(Records for processing begins)
(** X6.  A query table without a column "forecast" is refused before any
    inference: [predict_value] returns [None], logs the [KeyError] of
    [drop], and the inference engine is not called, whatever the model. *)
Theorem predict_value_without_label model_struct states tr :
  "forecast" ∉ columns states →
  predict_value model_struct states tr =
    (Returned None, tr ++ [LogPredictFailed (KeyError ["forecast"])]) ∧
  inference_inputs ((predict_value model_struct states tr).2) =
    inference_inputs tr.
Proof.
  intros Hf. rewrite (predict_value_no_forecast _ _ _ Hf). split; [done|].
  unfold inference_inputs. simpl. rewrite omap_app. simpl. by rewrite app_nil_r.
Qed.

(** X7.  The prediction does not depend on the labels of the query, nor on
    its columns outside the model: two query tables that both carry a
    column "forecast" and agree on the columns that are model nodes other
    than "forecast" give the same result and the same trace. *)
Theorem predict_value_ignores_labels model_struct states1 states2 tr :
  "forecast" ∈ columns states1 → "forecast" ∈ columns states2 →
  kept_columns model_struct states1 = kept_columns model_struct states2 →
  predict_value model_struct states1 tr = predict_value model_struct states2 tr.
Proof.
  intros Hf1 Hf2 Hkept.
  rewrite (predict_value_with_forecast _ _ _ Hf1),
          (predict_value_with_forecast _ _ _ Hf2).
  by rewrite Hkept.
Qed.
(Records for processing ends)
_Exercise_
Across the data, find each line that has "intros" in it and copy that line.

_Exercise result_
  intros Hf. rewrite (predict_value_no_forecast _ _ _ Hf). split; [done|].
  intros Hf1 Hf2 Hkept.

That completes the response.